In The End of Business as Usual, author Brian Sola explains the sea change in business caused by the advent of social media, Sola poses quite a challenge to those of us who have not yet joined the Facebook, Twitter and Linked-in revolution. He got my attention with the statement that 65% of the Millennial generation born between the mid-seventies and late 90’s are disconnected while awake less than one hour per day! Less than that “creates an unnerving sense of disconnectedness”.
Taking Seth Godin’s concept of Permission Marketing even further, Sola claims that it’s not about companies connecting with customers, it’s about customers deciding whether they want to connect with the company now and over time. The internet explosion required that successful email marketers must earn the permission of their reader via the recipient’s optin- agreement to receive the ad; a far cry from the intrusive and aggressive Madison Ave type advertising classically seen on television. Over the last ten years, we learned how to integrate permission marketing into our offers and our over-all marketing campaigns. And we found that we were adaptable and willing to change.
Guess what? It’s time for more change if we want to compete in the 21st century. Here is why.
The Millennial purchaser is not just interested in giving permission to the companies they want to hear from: they expect to partner with them, claims Sola, More than simply a business relationship, these younger purchasers expect to like the company they do business with so that they can share and post their purchasing experiences with their friends and networks, estimated at an average of 130 for each Facebook user. When they have a problem, they are not interested in dealing with your customer service departments, they expect to hear from someone at the top.. Aged from 17-32 as of 2012, this group comprises 25% of the on-line purchasing population.
Both In 2010 and 2011, Facebook outranked Google as the primary search term-people are increasingly more interested in other people and relationships. The results?

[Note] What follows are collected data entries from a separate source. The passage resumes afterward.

(** * medio.backends.pdcm_io : reading and writing DICOM volumes

    A shallow embedding of [PdcmIO] (src/medio/backends/pdcm_io.py) and the
    properties its specification states about it.

    Layout of the development:
    - Python values the code manipulates: exceptions, results, the stable
      [list.sort(key=...)], pydicom datasets as finite maps from tags to
      values, numpy arrays as strided views over a buffer;
    - the file system as explicit state, threaded through a small
      state-and-exception monad;
    - the five static methods of [PdcmIO];
    - the theorems. *)

From Stdlib Require Import ZArith Strings.Byte.
From stdpp Require Import base option list sorting gmap strings fin_maps pretty.

Local Open Scope Z_scope.

(** ** Exceptions and results *)

(** The exceptions that can leave [PdcmIO].  [FileNotFoundError] is raised by
    [open] inside [pydicom.dcmread] and by [read_dcm_dir] on an empty
    directory; [AttributeError] by a missing dataset attribute;
    [TypeError] by an ordering comparison with a non integer;
    [AxisError] by numpy's axis normalisation; [InvalidDicomError] by the
    codec; [DicomImportException] by [dicom_numpy.combine_slices];
    [IndexError] by indexing past the end of a list. *)
Inductive Exception : Type :=
  | FileNotFoundError
  | AttributeError
  | TypeError
  | AxisError
  | InvalidDicomError
  | DicomImportException
  | IndexError
  | ValueError.

Inductive result (A : Type) : Type :=
  | Ok (a : A)
  | Err (e : Exception).
Arguments Ok {A} a.
Arguments Err {A} e.

#[global] Instance result_ret : MRet result := @Ok.
#[global] Instance result_bind : MBind result := λ A B f r,
  match r with
  | Ok a => f a
  | Err e => Err e
  end.
#[global] Instance result_fmap : FMap result := λ A B f r,
  match r with
  | Ok a => Ok (f a)
  | Err e => Err e
  end.

#[global] Instance Exception_eq_dec : EqDecision Exception.
Proof. solve_decision. Defined.
#[global] Instance result_eq_dec `{EqDecision A} : EqDecision (result A).
Proof. solve_decision. Defined.

(** What a caller that only looks at returned values sees. *)
Definition returned {A} (r : result A) : option A :=
  match r with
  | Ok a => Some a
  | Err _ => None
  end.

(** ** [list.sort(key=...)]

    Python's sort is stable: elements with equal keys keep their relative
    order.  The model inserts each element in front of the first element of
    the already sorted suffix whose key is not smaller. *)
Section list_sort.
Context {A : Type} (key : A → Z).

Fixpoint insert_by_key (x : A) (l : list A) : list A :=
  match l with
  | [] => [x]
  | y :: l' => if key x <=? key y then x :: l else y :: insert_by_key x l'
  end.

Definition list_sort (l : list A) : list A := foldr insert_by_key [] l.

(** The order the sort establishes. *)
Definition key_le (x y : A) : Prop := key x ≤ key y.
End list_sort.

(** ** pydicom datasets *)

(** A tag is the 32 bit number (group << 16 | element). *)
Abbreviation Tag := N (only parsing).

Definition InstanceNumber : Tag := 0x00200013%N.
Definition SamplesPerPixel : Tag := 0x00280002%N.
Definition RescaleIntercept : Tag := 0x00281052%N.
Definition RescaleSlope : Tag := 0x00281053%N.
Definition PixelData : Tag := 0x7FE00010%N.

(** The value of a data element, as the codec decodes it: integers for the
    IS and US representations, raw bytes for pixel data, text otherwise. *)
Inductive Value : Type :=
  | VInt (n : Z)
  | VBytes (b : list byte)
  | VStr (s : string).

Abbreviation Dataset := (gmap N Value) (only parsing).

(** [FileDataset] as [dcmread] returns it, or the repository's subclass. *)
Inductive DatasetClass : Type :=
  | FileDataset
  | MultiFrameFileDataset.

(** [ds.<keyword>] : the element's value, [AttributeError] when absent. *)
Definition getattr (ds : Dataset) (t : Tag) : result Value :=
  match ds !! t with
  | Some v => Ok v
  | None => Err AttributeError
  end.

(** [ds.get(<keyword>, default)] *)
Definition get_default (ds : Dataset) (t : Tag) (default : Value) : Value :=
  match ds !! t with
  | Some v => v
  | None => default
  end.

(** [del ds.<keyword>] : [AttributeError] when the element is absent. *)
Definition delattr (ds : Dataset) (t : Tag) : result Dataset :=
  match ds !! t with
  | Some _ => Ok (delete t ds)
  | None => Err AttributeError
  end.

(** An integer taking part in an ordering comparison ([<] inside the sort,
    [> 1] in [move_channels_axis]); Python raises [TypeError] when an integer
    is compared with bytes or text. *)
Definition as_int (v : Value) : result Z :=
  match v with
  | VInt n => Ok n
  | _ => Err TypeError
  end.

(** The sort key of [read_dcm_dir]: [lambda ds: ds.get('InstanceNumber', 0)],
    checked to be an integer. *)
Definition instance_key (ds : Dataset) : result Z :=
  as_int (get_default ds InstanceNumber (VInt 0)).

(** [slices.sort(key=...)]: the keys are computed once for every element,
    the (key, element) pairs are sorted on the key, the keys are dropped.
    Python raises [TypeError] when it compares an integer key with one that
    is not; here a key that is not an integer raises at once, which differs
    for a series of one slice or of text keys only: the theorems about the
    sort assume integer keys. *)
Definition sort_by_instance_number (slices : list Dataset) : result (list Dataset) :=
  decorated ← mapM (λ ds, k ← instance_key ds; Ok (k, ds)) slices;
  Ok (snd <$> list_sort fst decorated).

(** The integer the key is, 0 for a dataset without the tag. *)
Definition instance_number (ds : Dataset) : Z :=
  match instance_key ds with
  | Ok n => n
  | Err _ => 0
  end.

Definition has_instance_number (ds : Dataset) : Prop := is_Some (ds !! InstanceNumber).

(** ** numpy arrays

    An [ndarray] is a view: a buffer of samples together with, for every
    axis, its length and its stride (in samples), and the offset of the
    first sample.  Transposing permutes the axes and leaves the buffer
    alone, which is how numpy implements [moveaxis].  Samples are integers
    (the integer dtypes of DICOM pixel data). *)
Module np.

Inductive Dtype : Type :=
  | int8 | uint8 | int16 | uint16 | int32 | uint32.

#[global] Instance Dtype_eq_dec : EqDecision Dtype.
Proof. solve_decision. Defined.

Record ndarray : Type := mk_ndarray {
  dtype : Dtype;
  axes : list (nat * Z);      (* (length, stride) of every axis *)
  offset : Z;
  buffer : list Z;
}.

Definition shape (a : ndarray) : list nat := fst <$> axes a.
Definition strides (a : ndarray) : list Z := snd <$> axes a.
Definition ndim (a : ndarray) : nat := length (axes a).

(** [a[idx]] for a full index tuple: the sample at
    [offset + sum_k idx_k * stride_k]. *)
Definition dot (idx : list nat) (strd : list Z) : Z :=
  foldr Z.add 0 (zip_with (λ (i : nat) (s : Z), Z.of_nat i * s) idx strd).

Americans are looking to different sources for our information. Television viewers are declining, subscriptions to traditional newspapers dropped by 9% in 2010, even more in the last couple of years. The combined subscribers of the New York Times, Wall St. Journal and USA Today have less than 5 million subscribers while Facebook houses more than 750 million residents and over 200 million people are using Twitter as a primary mode of communication. Interestingly the isolation predicted by the increased use of internet during the nineties does not seem to hold in the twenty-first century: surveyors find that over 50 percent of respondents feel more connected now than they did prior to the emergence of the social networks. The increased sense of “connectedness” is apparently more than a virtual phenomenon.
In 2008, Mark Zuckerberg, founder of Facebook, introduced a formula later known as “Zuckerberg’s Law” when he explained that social networking is simply about connecting with people we know and predicted that with each passing year, people will share twice as much information.Think about that for just a moment; a doubling of shared information each and every year. According to Nielson, Americans in 2011 spent a quarter of their waking hours on line networking and Facebook measures more than 700 billion minutes per month spent “Facebooking.”
These numbers are staggering and the implications for marketing profound for those whose products are shared, liked and posted.